INTERLEUKIN-35 DOWNREGULATES THE IMMUNE RESPONSE OF EFFECTOR CD4+ T CELLS VIA RESTRICTING HIGH MOBILITY GROUP BOX-1 PROTEIN-DEPENDENT AUTOPHAGY IN SEPSIS

ABSTRACT Background: Immunosuppression is critically involved in the development of sepsis and is closely associated with poor outcomes. The novel role of the anti-inflammatory cytokine IL-35 in sepsis was examined. Methods: Sepsis was induced by in C57BL/6 mice cecal ligation and puncture (CLP).

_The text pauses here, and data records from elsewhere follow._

(** A history is legal when every call is, given what the client holds after the
    answers it got. *)
Definition holds_after (holds : bool) (r : bres) : bool :=
  match r with RGot _ => true | RReturned => false | _ => holds end.

Fixpoint client_ok (holds : bool) (ops : list bop) (addr : Z) (rb : Ringbuffer_t) : bool :=
  match ops with
  | [] => true
  | op :: ops =>
      bop_ok holds op &&
      match bop_run op addr rb with
      | Ok (r, addr, rb) => client_ok (holds_after holds r) ops addr rb
      | _ => true
      end
  end.

(** The client holds something exactly when bytes are lent. *)
Definition bholds (holds : bool) (s : bqueue) : Prop := holds = true <-> bq_lent s <> [].

Lemma bholds_after cap holds s op r s' : bholds holds s -> bspec cap s op r s' -> bholds (holds_after holds r) s'.
Proof. unfold bholds. intros H HS. inversion HS; subst; simpl in *; try done; tauto || by split. Qed.

Lemma bop_refines rb addr s holds op :
  bsim rb addr s -> bholds holds s -> bop_ok holds op = true ->
  exists res addr' s' rb', bop_run op addr rb = Ok (res, addr', rb') /\
    bspec (xSize rb) s op res s' /\ bsim rb' addr' s' /\ same_frame rb rb'.
Proof.
  intros S Hh Hop. destruct op as [c b|c max|]; simpl in Hop.
  - apply andb_prop in Hop as [HF%bytes_ok_Forall Hb%Z.ltb_lt].
    destruct (send_call_refines rb addr s b c S HF Hb) as (ok & s' & rb' & E & H). cbn [bop_run]. rewrite E. ostep.
    eauto 10.
  - apply receive_refines; [done|]. destruct max as [n|]; simpl in *; lia.
  - destruct (return_refines rb addr s S) as (?&?&?); [by apply Hh|]. eauto 10.
Qed.

Lemma bops_refine ops : forall rb addr s holds,
  bsim rb addr s -> bholds holds s -> client_ok holds ops addr rb = true ->
  exists rs addr' s' rb', bops_run ops addr rb = Ok (rs, addr', rb') /\
    bspecs (xSize rb) s ops rs s' /\ bsim rb' addr' s'.
Proof.
  induction ops as [|op ops IH]; intros rb addr s holds S Hh Hc; simpl.
  { eexists _, _, _, _. split; [done|]. split; [constructor|done]. }
  cbn [client_ok] in Hc. apply andb_prop in Hc as [Hop Hc].
  destruct (bop_refines _ _ _ _ _ S Hh Hop) as (r & a1 & s1 & rb1 & E & Hs & S1 & Hf).
  rewrite E in Hc |- *. cbn.
  destruct (IH rb1 a1 s1 _ S1 (bholds_after _ _ _ _ _ _ Hh Hs) Hc) as (rs & a2 & s2 & rb2 & E2 & Hs2 & S2).
  rewrite E2. cbn. eexists _, _, _, _. split; [reflexivity|].
  split; [|done]. econstructor; [done|]. by destruct Hf as [<- _].
Qed.

Lemma BB_init size head m :
  0 < size < 2 ^ 31 -> 0 < head -> head + size < 2 ^ 32 ->
  BB (prvInitializeNewRingbuffer size RINGBUF_TYPE_BYTEBUF head m) [] [].
Proof.
  intros. assert (E : (head - head + lenZ (@nil Z)) mod size = 0)
    by (change (lenZ []) with 0; rewrite Z.sub_diag; apply Z.mod_0_l; lia).
  split; simpl; rewrite ?E; try done; try lia.
  - change (lenZ (@nil Z)) with 0 in *. rewrite Z.add_0_r, E. lia.
  - change (lenZ []) with 0. lia.
  - destruct size; first [lia | reflexivity].
Qed.

(** C3. A byte buffer is a bounded queue of bytes.  From the freshly initialised
    buffer of any size below 2 GiB placed anywhere in the address space, every
    sequence of sends, receives (whole runs or up to a maximum), from interrupts
    and from tasks, and returns in which the client returns only what it holds
    runs to completion with no failed assertion and with the waiting loops
    terminated, and answers as the abstract byte queue: unless the call times out
    waiting for its semaphore, a send is taken whole exactly when it fits beside the
    bytes queued and lent, the bytes a receive finds at the address it is given are
    the oldest bytes sent, and nothing is received twice or while bytes are lent.
    The calls come one at a time: while a task waits in one of them no other call
    is made ([bytebuf_receive_blocking] is about a receive that waits while others
    act). *)
Theorem bytebuf_refines_queue (size head : Z) (m : mem) (ops : list bop)
    (Hsize : 0 < size < 2 ^ 31) (Hhead : 0 < head) (Htop : head + size < 2 ^ 32)
    (Hclient : client_ok false ops head (prvInitializeNewRingbuffer size RINGBUF_TYPE_BYTEBUF head m) = true) :
  let rb := prvInitializeNewRingbuffer size RINGBUF_TYPE_BYTEBUF head m in
  exists rs addr s rb', bops_run ops head rb = Ok (rs, addr, rb') /\
    bspecs size (mkBqueue [] []) ops rs s /\ BB rb' (bq_lent s) (bq_data s).
Proof.
  intros rb. destruct (bops_refine ops rb head (mkBqueue [] []) false) as (rs & a & s & rb' & E & Hs & [B _]).
  - split; [by apply BB_init|]. simpl. lia.
  - by unfold bholds.
  - done.
  - eauto 10.
Qed.

(** Sends and receives over a five-byte buffer, wrapping once, with a send that
    does not fit, a receive while bytes are lent, and a send that times out. *)
Definition demo_ops : list bop :=
  [BSend FromISR [1; 2; 3; 4]; BSend (FromTask 7 10 [8]) [5; 6]; BReceive (FromTask 20 5 [20]) (Some 2); BReceive FromISR None;
   BReturn; BSend (FromTask 30 5 [31]) [5; 6; 7]; BSend (FromTask 40 5 []) [8]; BReceive FromISR None; BReturn;
   BReceive FromISR None; BReturn].

Lemma bytebuf_refines_queue_witness :
  client_ok false demo_ops 4096 (prvInitializeNewRingbuffer 5 RINGBUF_TYPE_BYTEBUF 4096 ∅) = true /\
  exists rs addr s rb',
    bops_run demo_ops 4096 (prvInitializeNewRingbuffer 5 RINGBUF_TYPE_BYTEBUF 4096 ∅) = Ok (rs, addr, rb') /\
    bspecs 5 (mkBqueue [] []) demo_ops rs s /\ BB rb' (bq_lent s) (bq_data s).
Proof.
  split; [vm_compute; reflexivity|].
  apply (bytebuf_refines_queue 5 4096 ∅ demo_ops); [lia|lia|lia|vm_compute; reflexivity].
Defined.

(** ** Blocking calls *)

(** What other tasks do while the caller waits keeps the ring buffer a byte
    buffer over the same storage. *)
Definition env_ok (w : wake) : Prop :=
  forall rb l q, BB rb l q -> exists l' q', BB (w_env w rb) l' q'.

(** A blocking receive on a byte buffer: whatever the other tasks do between
    wake-ups, and whenever the tick counter wraps, the call returns; either it
    times out with the buffer intact, or it returns the oldest run of queued
    bytes, which are then the bytes lent. *)
Theorem bytebuf_receive_blocking (now n ticks : Z) (ws : list wake) (rb : Ringbuffer_t) (l q : list Z)
    (B : BB rb l q) (Henv : Forall env_ok ws) (Hn : 0 <= n < 2 ^ 32) :
  exists r rb', prvReceiveGeneric now ws false n ticks rb = Ok (r, rb') /\
    ((r = None /\ exists l' q', BB rb' l' q') \/
     (exists it d q', r = Some (it, None) /\ it_size it = lenZ d /\ d <> [] /\
        (n = 0 \/ lenZ d <= n) /\ read_bytes (rb_mem rb') (it_addr it) (length d) = d /\ BB rb' d q')).
Proof.
  unfold prvReceiveGeneric. generalize (u32 (now + ticks)) as tend. generalize ticks at 2 as trem.
  intros trem tend. revert trem rb l q B.
  induction Henv as [|w ws Hw Henv IH]; intros trem rb l q B; simpl.
  { destruct (_ <=? _); eauto 10. }
  destruct (trem <=? ticks); [|eauto 10].
  destruct (Hw _ _ _ B) as (l1 & q1 & B1%(BB_rx _ _ _ false)).
  destruct (receive_isr_refines _ _ _ n B1 Hn) as (rb2 & F & [(E & Hno & B2)|(d & q' & E & -> & -> & Hd & Hdn & Hr & B2)]);
    unfold prvReceiveGenericFromISR in E; simpl in E.
  - destruct (prvCheckItemAvail _) eqn:Ea.
    + destruct (receive_items _ _ _) as [[[? ?] ?]| | |]; discriminate.
    + eapply IH, B1.
  - destruct (prvCheckItemAvail _); [|discriminate].
    rewrite E. eexists _, _. split; [reflexivity|]. right. eexists _, d, q'.
    split; [reflexivity|]. by rewrite lenZ_pos.
Qed.

(** A task that waits while another task's send comes in. *)
Definition other_sends (b : list Z) : wake :=
  mkWake (fun rb => match xRingbufferSendFromISR b rb with Ok (_, rb') => rb' | _ => rb end) 1.

Lemma other_sends_ok b : Forall is_byte b -> lenZ b < 2 ^ 32 -> env_ok (other_sends b).
Proof.
  intros Hb Hl rb l q B. simpl. pose proof (bb_bounds _ _ _ B).
  destruct (send_isr_refines rb (pucHead rb) (mkBqueue l q) b FromISR) as (ok & s' & rb' & E & _ & [B' _] & _);
    [split; [done|simpl; lia]|done|done|done|].
  rewrite E. eauto.
Qed.

Lemma bytebuf_receive_blocking_witness :
  let rb := prvInitializeNewRingbuffer 8 RINGBUF_TYPE_BYTEBUF 4096 ∅ in
  BB rb [] [] /\
  exists r rb', prvReceiveGeneric 0 [other_sends [7; 8]] false 0 10 rb = Ok (r, rb') /\
    ((r = None /\ exists l' q', BB rb' l' q') \/
     (exists it d q', r = Some (it, None) /\ it_size it = lenZ d /\ d <> [] /\
        (0 = 0 \/ lenZ d <= 0) /\ read_bytes (rb_mem rb') (it_addr it) (length d) = d /\ BB rb' d q')).
Proof.
  assert (B : BB (prvInitializeNewRingbuffer 8 RINGBUF_TYPE_BYTEBUF 4096 ∅) [] []) by (apply BB_init; lia).
  split; [exact B|].
  apply (bytebuf_receive_blocking 0 0 10 [other_sends [7; 8]] _ [] []); [exact B| |lia].
  constructor; [|constructor]. apply other_sends_ok; [repeat constructor; lia|reflexivity].
Defined.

The impacts of IL-35 on effector CD4 + T cells were investigated by examining cell proliferation and the Th1/Th2 ratio in the presence of recombinant IL-35 (rIL-35) or anti–IL-35 (EBI3). The regulatory effect of IL-35 on autophagy was evaluated by measuring autophagy markers and autophagic flux in CLP mice in vivo and in activated effector CD4 + T cells in vitro . Results: IL-35 levels were significantly increased in the serum and spleens of septic mice. rIL-35 administration after CLP further decreased proliferation and the Th1/Th2 ratio in effector CD4 + T cells and significantly shortened the survival time. Sepsis-induced autophagy activation was protective in effector CD4 + T cells and was blocked by rIL-35. The inhibitory effect of IL-35 on autophagy was observed in activated effector CD4 + T cells in vitro , and this effect was mediated by restricting high mobility group box-1 protein (HMGB1) translocation. Conclusion: IL-35 is an immunosuppressive cytokine that impairs CD4 + T-cell proliferation and differentiation in sepsis, and the effect might be mediated by reducing HMGB1-dependent autophagy.